Activity: Two lines mark the range in the entries below: the one holding "and a second" and the one holding "(cls : section_class)". Set down those two and all lines between them, exactly.

Start of Block

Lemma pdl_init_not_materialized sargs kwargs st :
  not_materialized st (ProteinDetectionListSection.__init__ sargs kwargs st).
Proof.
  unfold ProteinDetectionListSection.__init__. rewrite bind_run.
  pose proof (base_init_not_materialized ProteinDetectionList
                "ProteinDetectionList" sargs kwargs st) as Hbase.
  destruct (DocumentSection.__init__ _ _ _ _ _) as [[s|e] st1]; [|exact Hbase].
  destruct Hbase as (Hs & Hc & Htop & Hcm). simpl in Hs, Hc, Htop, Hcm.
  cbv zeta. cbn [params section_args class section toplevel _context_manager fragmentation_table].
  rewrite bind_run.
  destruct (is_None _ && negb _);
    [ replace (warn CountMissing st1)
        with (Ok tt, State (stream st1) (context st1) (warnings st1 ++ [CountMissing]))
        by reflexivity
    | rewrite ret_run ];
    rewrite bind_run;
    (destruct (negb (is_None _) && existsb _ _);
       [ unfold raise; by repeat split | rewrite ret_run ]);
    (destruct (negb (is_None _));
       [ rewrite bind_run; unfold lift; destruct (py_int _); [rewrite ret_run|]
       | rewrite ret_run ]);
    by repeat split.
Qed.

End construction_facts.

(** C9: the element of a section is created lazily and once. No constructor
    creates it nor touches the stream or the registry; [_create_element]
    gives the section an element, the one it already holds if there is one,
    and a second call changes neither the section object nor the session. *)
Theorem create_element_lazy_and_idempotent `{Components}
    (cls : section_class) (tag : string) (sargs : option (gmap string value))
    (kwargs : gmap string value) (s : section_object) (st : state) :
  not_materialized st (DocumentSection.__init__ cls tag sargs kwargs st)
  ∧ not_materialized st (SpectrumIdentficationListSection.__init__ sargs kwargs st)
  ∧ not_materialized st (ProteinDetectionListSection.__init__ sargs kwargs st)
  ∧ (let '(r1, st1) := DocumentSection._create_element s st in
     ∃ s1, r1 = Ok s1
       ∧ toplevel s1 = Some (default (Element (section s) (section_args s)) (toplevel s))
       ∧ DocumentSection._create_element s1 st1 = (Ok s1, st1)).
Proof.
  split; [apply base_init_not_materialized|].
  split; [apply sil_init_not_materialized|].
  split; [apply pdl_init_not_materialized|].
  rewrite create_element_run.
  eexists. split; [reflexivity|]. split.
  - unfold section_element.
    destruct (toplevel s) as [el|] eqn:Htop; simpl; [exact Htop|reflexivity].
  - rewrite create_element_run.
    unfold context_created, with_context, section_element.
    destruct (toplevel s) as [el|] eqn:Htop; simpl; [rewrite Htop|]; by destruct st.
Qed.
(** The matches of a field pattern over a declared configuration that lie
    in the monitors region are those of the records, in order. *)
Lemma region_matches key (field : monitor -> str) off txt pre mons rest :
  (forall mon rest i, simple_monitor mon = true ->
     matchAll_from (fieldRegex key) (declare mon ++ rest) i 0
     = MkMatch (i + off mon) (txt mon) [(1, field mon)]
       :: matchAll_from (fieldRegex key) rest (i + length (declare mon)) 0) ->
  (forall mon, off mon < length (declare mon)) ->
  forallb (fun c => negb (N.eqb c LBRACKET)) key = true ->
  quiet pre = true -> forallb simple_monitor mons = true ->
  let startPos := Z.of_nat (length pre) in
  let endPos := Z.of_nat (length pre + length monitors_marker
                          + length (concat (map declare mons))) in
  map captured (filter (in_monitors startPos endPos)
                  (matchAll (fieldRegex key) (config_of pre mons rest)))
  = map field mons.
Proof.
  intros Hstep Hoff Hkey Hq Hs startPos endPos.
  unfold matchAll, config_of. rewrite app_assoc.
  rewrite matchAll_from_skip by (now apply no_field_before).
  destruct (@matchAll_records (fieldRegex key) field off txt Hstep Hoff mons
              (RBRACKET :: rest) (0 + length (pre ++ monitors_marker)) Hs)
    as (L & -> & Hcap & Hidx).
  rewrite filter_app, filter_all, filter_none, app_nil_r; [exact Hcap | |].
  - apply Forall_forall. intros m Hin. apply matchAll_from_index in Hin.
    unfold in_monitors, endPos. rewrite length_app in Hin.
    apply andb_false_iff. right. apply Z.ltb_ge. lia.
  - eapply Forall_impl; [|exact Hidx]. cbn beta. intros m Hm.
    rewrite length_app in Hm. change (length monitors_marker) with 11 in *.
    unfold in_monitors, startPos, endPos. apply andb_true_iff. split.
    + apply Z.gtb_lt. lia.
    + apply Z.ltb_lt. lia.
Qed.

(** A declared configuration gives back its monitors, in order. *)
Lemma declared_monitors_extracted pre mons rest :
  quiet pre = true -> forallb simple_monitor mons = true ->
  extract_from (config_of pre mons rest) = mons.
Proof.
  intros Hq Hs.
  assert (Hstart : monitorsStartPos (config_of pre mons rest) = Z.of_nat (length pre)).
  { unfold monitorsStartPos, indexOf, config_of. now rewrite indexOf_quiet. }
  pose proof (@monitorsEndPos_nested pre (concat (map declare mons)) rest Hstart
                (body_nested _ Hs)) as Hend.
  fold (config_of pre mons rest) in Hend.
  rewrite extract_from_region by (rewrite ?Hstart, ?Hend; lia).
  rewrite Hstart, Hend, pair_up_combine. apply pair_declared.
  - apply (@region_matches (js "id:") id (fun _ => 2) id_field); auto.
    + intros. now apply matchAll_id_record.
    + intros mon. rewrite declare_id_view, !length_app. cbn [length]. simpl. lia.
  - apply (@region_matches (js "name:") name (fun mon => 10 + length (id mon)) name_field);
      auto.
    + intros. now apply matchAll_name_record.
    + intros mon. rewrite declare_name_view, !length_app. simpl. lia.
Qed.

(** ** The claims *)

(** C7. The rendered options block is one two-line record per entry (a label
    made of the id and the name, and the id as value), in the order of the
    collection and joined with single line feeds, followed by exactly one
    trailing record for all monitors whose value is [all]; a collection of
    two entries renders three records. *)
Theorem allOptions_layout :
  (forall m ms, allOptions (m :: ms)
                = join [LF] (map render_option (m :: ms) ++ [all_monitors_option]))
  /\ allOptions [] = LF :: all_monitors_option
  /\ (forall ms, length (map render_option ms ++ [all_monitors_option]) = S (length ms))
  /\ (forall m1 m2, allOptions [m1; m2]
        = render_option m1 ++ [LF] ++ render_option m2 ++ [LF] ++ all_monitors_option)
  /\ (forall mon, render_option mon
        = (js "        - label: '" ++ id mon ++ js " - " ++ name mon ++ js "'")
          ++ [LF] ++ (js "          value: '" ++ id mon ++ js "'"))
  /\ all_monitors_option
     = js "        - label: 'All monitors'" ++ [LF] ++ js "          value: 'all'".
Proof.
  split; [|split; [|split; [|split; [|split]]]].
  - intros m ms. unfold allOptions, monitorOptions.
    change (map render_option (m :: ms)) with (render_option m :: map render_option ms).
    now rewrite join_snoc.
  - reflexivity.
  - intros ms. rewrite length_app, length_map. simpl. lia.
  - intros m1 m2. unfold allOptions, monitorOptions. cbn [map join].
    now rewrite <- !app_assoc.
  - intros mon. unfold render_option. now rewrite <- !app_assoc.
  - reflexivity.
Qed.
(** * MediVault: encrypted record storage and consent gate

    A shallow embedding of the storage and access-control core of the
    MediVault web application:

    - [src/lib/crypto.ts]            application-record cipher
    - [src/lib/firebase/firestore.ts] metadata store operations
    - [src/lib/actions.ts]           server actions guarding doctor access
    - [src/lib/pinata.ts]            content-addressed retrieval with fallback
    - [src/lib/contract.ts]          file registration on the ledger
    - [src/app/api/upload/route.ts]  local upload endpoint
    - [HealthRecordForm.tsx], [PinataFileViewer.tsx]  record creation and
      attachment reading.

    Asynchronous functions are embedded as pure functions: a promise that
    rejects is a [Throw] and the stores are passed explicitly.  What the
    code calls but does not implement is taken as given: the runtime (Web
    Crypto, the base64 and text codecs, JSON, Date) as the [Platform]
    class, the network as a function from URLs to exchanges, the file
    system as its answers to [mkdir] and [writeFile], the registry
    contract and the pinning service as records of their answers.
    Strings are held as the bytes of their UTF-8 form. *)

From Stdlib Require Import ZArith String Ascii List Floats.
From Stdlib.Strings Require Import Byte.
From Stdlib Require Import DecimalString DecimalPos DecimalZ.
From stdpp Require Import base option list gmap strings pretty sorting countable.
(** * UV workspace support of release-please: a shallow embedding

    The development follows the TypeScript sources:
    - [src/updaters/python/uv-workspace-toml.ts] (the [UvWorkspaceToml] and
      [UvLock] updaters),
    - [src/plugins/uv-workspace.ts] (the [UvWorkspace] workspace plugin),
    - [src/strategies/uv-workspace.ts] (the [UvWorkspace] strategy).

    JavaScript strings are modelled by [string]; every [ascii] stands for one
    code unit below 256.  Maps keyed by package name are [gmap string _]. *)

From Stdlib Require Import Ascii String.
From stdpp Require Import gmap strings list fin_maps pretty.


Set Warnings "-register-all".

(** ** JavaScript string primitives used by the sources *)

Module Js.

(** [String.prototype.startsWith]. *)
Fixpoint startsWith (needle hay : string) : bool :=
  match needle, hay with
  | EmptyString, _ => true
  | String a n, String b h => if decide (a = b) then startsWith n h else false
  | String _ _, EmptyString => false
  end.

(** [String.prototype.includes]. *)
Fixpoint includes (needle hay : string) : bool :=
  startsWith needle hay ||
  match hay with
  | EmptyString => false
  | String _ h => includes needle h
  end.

End of Block

Response to the task:
    and a second call changes neither the section object nor the session. *)
Theorem create_element_lazy_and_idempotent `{Components}
    (cls : section_class) (tag : string) (sargs : option (gmap string value))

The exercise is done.